CDC25 phosphatases in cancer cells: key players? Good targets?

Abstract

Cell division cycle 25 (CDC25) phosphatases are key regulators of the eukaryotic cell cycle. They are required to control cyclin-dependent kinase (CDK) dephosphorylation and activation in a strict spatio-temporal manner. CDC25A, B and C expression and activity is tightly regulated by many mechanisms, including alternative exon splicing, phosphorylation–dephosphorylation cycles, interactions with partners such as 14-3-3 proteins, intracellular localization and cell-cycle controlled degradation. CDC25 phosphatases are key targets of the checkpoint machinery activated in response to DNA damage.

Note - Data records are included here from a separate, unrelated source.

(* ===== verification/Receiver.v ===== *)
(** * The receiver

    [src/include/lle/receiver.hpp] and [src/src/receiver/receiver.cpp]: start-up, the loop
    that turns datagrams into ring events, the move constructor and the destructor. The
    loop is a program of [Engine] effects; [ReceiverSpec] states and proves what it does in
    any environment. *)

From S2P Require Import Prelude Bytes Event Protocol GapDetector Memory RingLayout Ring Posix Udp.
From S2P Require Import Segment Config RingSystem Engine.

Record Receiver := ReceiverOf {
  config_ : ReceiverConfig;
  segment_ : SharedMemorySegment;
  egress_ : SpscRing;
  udp_ : UdpReceiver;
  stats_ : EngineStats;
  gap_detector_ : GapDetector;
}.

(** Assignments to the members the loop changes. *)
Definition set_stats (self : Receiver) (stats : EngineStats) : Receiver :=
  ReceiverOf (config_ self) (segment_ self) (egress_ self) (udp_ self) stats (gap_detector_ self).
Definition set_egress (self : Receiver) (egress : SpscRing) : Receiver :=
  ReceiverOf (config_ self) (segment_ self) egress (udp_ self) (stats_ self) (gap_detector_ self).
Definition set_detector (self : Receiver) (detector : GapDetector) : Receiver :=
  ReceiverOf (config_ self) (segment_ self) (egress_ self) (udp_ self) (stats_ self) detector.

Definition local_port (self : Receiver) : Z := local_port_ (udp_ self).

(** ** The loop *)

(** The counters of a rejected packet. *)
Definition count_rejected (stats : EngineStats) (status : PacketStatus) : EngineStats :=
  let stats :=
    if decide (status = PacketStatus_DuplicateOrOld)
    then stats{{ duplicate_or_old_packets := incr (duplicate_or_old_packets stats) }}
    else stats{{ wrong_session_packets := incr (wrong_session_packets stats) }} in
  stats{{ events_dropped := incr (events_dropped stats) }}.

(** The counters of an accepted packet, before its event is published. *)
Definition count_accepted (stats : EngineStats) (checked : CheckResult) : EngineStats :=
  let stats :=
    if 0 <? gap checked
    then stats{{ gaps_detected := incr (gaps_detected stats);
                 packets_missed := u64 (packets_missed stats + gap checked) }}
    else stats in
  stats{{ events_in := incr (events_in stats) }}.

(** The counters of a publication. *)
Definition count_published (stats : EngineStats) (published : PublishResult) : EngineStats :=
  if decide (published = PublishResult_Ok)
  then stats{{ events_out := incr (events_out stats) }}
  else
    let stats := stats{{ events_dropped := incr (events_dropped stats) }} in
    if decide (published = PublishResult_Full)
    then stats{{ egress_full := incr (egress_full stats) }}
    else stats{{ egress_errors := incr (egress_errors stats) }}.

(** The body after a successful [receive]; [datagram] are the received bytes. *)
Definition process_datagram (self : Receiver) (datagram : list byte) : io engine (loop * Receiver) :=
  let stats := stats_ self in
  let self := set_stats self (stats{{ packets_received := incr (packets_received stats) }}) in
  match decode_data datagram with
  | None => call undefined
  | Some (Unexpected _) =>
      let stats := stats_ self in
      mret (Continue, set_stats self (stats{{ malformed_packets := incr (malformed_packets stats) }}))
  | Some (Value decoded) =>
      let '(checked, detector) :=
        check (gap_detector_ self) (session_id decoded) (packet_sequence decoded) in
      let self := set_detector self detector in
      if decide (status checked <> PacketStatus_Accepted)
      then mret (Continue, set_stats self (count_rejected (stats_ self) (status checked)))
      else
        let self := set_stats self (count_accepted (stats_ self) checked) in
        match event_bytes datagram (event decoded) with
        | None => call undefined
        | Some ev =>
            published ← call (on_ring (try_publish (egress_ self) ev));
            let '(result, egress) := published in
            let self := set_egress self egress in
            let self := set_stats self (count_published (stats_ self) result) in
            mret (if decide (result = PublishResult_Closed) then Break else Continue, self)
        end
  end.

Definition receive_timeout_ms : Z := 10.

(** One turn of the loop. *)
Definition Receiver_once (self : Receiver) (packet : list byte) :
    io engine (loop * (Receiver * list byte)) :=
  stop_requested ← call stop_load;
  if (stop_requested : bool) then mret (Break, (self, packet)) else
  received ← syscalls (receive (udp_ self) packet receive_timeout_ms);
  let '(datagram, packet) := received in
  match datagram with
  | Unexpected error =>
      if bool_decide (code error = UdpErrorCode_Timeout) || (error_number error =? EINTR)
      then mret (Continue, (self, packet)) else
      let stats := stats_ self in
      if decide (code error = UdpErrorCode_DatagramTooLarge) then
        mret (Continue,
          (set_stats self (stats{{ packets_received := incr (packets_received stats);
                                   malformed_packets := incr (malformed_packets stats) }}), packet))
      else
        mret (Break,
          (set_stats self (stats{{ receive_errors := incr (receive_errors stats) }}), packet))
  | Value datagram =>
      if Z.of_nat (length packet) <? size datagram then call undefined else
      processed ← process_datagram self (take (Z.to_nat (size datagram)) packet);
      mret (processed.1, (processed.2, packet))
  end.

(** At most [fuel] turns; the result says whether the loop has ended. *)
Fixpoint Receiver_loop (fuel : nat) (self : Receiver) (packet : list byte) :
    io engine (bool * Receiver) :=
  match fuel with
  | O => mret (false, self)
  | S fuel =>
      turn ← Receiver_once self packet;
      let '(next, (self, packet)) := turn in
      if decide (next = Break) then mret (true, self) else Receiver_loop fuel self packet
  end.

(** The ring is closed when the loop has ended. *)
Definition Receiver_run (fuel : nat) (self : Receiver) : io engine (bool * Receiver) :=
  ran ← Receiver_loop fuel self (replicate (Z.to_nat kMaxPacketBytes) Byte.x00);
  let '(ended, self) := ran in
  if (ended : bool) then call (on_ring (close_publication (egress_ self)));; mret (true, self)
  else mret (false, self).

Definition Receiver_request_stop : io engine unit := call (stop_store true).

Definition Receiver_stats (self : Receiver) : EngineStats := stats_ self.

(** ** Construction and destruction *)

(** The private constructor. *)
Definition Receiver_construct (config : ReceiverConfig) (segment : SharedMemorySegment)
    (egress : SpscRing) (udp : UdpReceiver) : Receiver :=
  ReceiverOf config (Segment_move segment).1 (SpscRing_move egress).1 (UdpReceiver_move udp).1
    EngineStats_init GapDetector_init.

(** The move constructor, on the receiver and its stop flag. *)
Definition Receiver_move (other : Receiver) (stop_requested : bool) :
    (Receiver * bool) * (Receiver * bool) :=
  ((ReceiverOf (config_ other) (Segment_move (segment_ other)).1 (SpscRing_move (egress_ other)).1
      (UdpReceiver_move (udp_ other)).1 (stats_ other) (gap_detector_ other), stop_requested),
   (ReceiverOf (ReceiverConfig_moved (config_ other)) (Segment_move (segment_ other)).2 (SpscRing_move (egress_ other)).2
      (UdpReceiver_move (udp_ other)).2 (stats_ other) (gap_detector_ other), true)).

(** The destructor; then the members, in reverse order of declaration. *)
Definition Receiver_destroy (self : Receiver) : io engine unit :=
  segment ←
    (if owner_ (segment_ self) then
       call (on_ring (close_publication (egress_ self)));;
       unlinked ← syscalls (unlink (segment_ self)); mret unlinked.2
     else mret (segment_ self));
  syscalls (UdpReceiver_destroy (udp_ self));; syscalls (Segment_destroy segment);; mret tt.

Definition invalid_receiver_config (config : ReceiverConfig) : bool :=
  bool_decide (egress_shm_name config = EmptyString)
  || negb (bool_decide (receiver_delivery_mode config = DeliveryMode_BestEffort))
  || negb (receiver_cpu config =? -1) || negb (busy_poll_us config =? 0).

(** The listen address; an empty text means all local addresses. *)
Definition listen_address (inet_pton : string -> option Z) (endpoint : Endpoint) :
    option UdpAddress :=
  let text := if decide (address endpoint = EmptyString) then "0.0.0.0"%string
              else c_str (address endpoint) in
  (fun addr => UdpAddr (SockAddr AF_INET (port endpoint) addr)) <$> inet_pton text.

(** The segment exists: initialize the ring in it, or remove it again. *)
Definition initialize_egress (config : ReceiverConfig) (segment : SharedMemorySegment)
    (udp : UdpReceiver) (instance_id : Z) : io engine (expected Receiver InitError) :=
  let '(data, size) := segment_bytes segment in
  egress ← call (on_ring (initialize (Memory data size) (egress_ring config) instance_id));
  match egress with
  | Unexpected _ =>
      unlinked ← syscalls (unlink segment);
      syscalls (Segment_destroy unlinked.2);; syscalls (UdpReceiver_destroy udp);;
      mret (Unexpected InitError_Ring)
  | Value egress => mret (Value (Receiver_construct config segment egress udp))
  end.

(** [None]: [getrandom] kept being interrupted for [fuel] turns. Destructors of the
    locals run on every early return, in reverse order. *)
Definition Receiver_initialize (inet_pton : string -> option Z) (fuel : nat)
    (config : ReceiverConfig) : io engine (option (expected Receiver InitError)) :=
  if invalid_receiver_config config then mret (Some (Unexpected InitError_InvalidConfig)) else
  match required_bytes (egress_ring config) with
  | Unexpected _ => mret (Some (Unexpected InitError_InvalidConfig))
  | Value bytes =>
      match listen_address inet_pton (listen config) with
      | None => mret (Some (Unexpected InitError_AddressResolution))
      | Some listen =>
          bound ← syscalls (UdpReceiver_bind listen);
          match bound with
          | Unexpected _ => mret (Some (Unexpected InitError_Socket))
          | Value udp =>
              instance_id ← syscalls (choose_id 8 fuel);
              match instance_id with
              | None => mret None
              | Some (Unexpected _) =>
                  syscalls (UdpReceiver_destroy udp);; mret (Some (Unexpected InitError_Ring))
              | Some (Value instance_id) =>
                  created ← syscalls (create_shm (egress_shm_name config) bytes);
                  match created with
                  | Unexpected _ =>
                      syscalls (UdpReceiver_destroy udp);;
                      mret (Some (Unexpected InitError_SharedMemory))
                  | Value segment =>
                      initialized ← initialize_egress config segment udp instance_id;
                      mret (Some initialized)
                  end
              end
          end
      end
  end.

They are functionally inactivated or degraded to stop cell-cycle progression. CDC25B activity is required for checkpoint recovery. CDC25A and CDC25B overexpression are frequently found in many cancers, and are often associated with high-grade tumours and poor prognosis. The contribution of CDC25 phosphatases to tumorigenesis might be related to the genetic instability associated with the checkpoint-abrogating effect of their overexpression. Compounds that inhibit CDC25 phosphatase activities are currently being developed. The most potent quinonoid-based compounds identified so far are active on xenografted tumour models.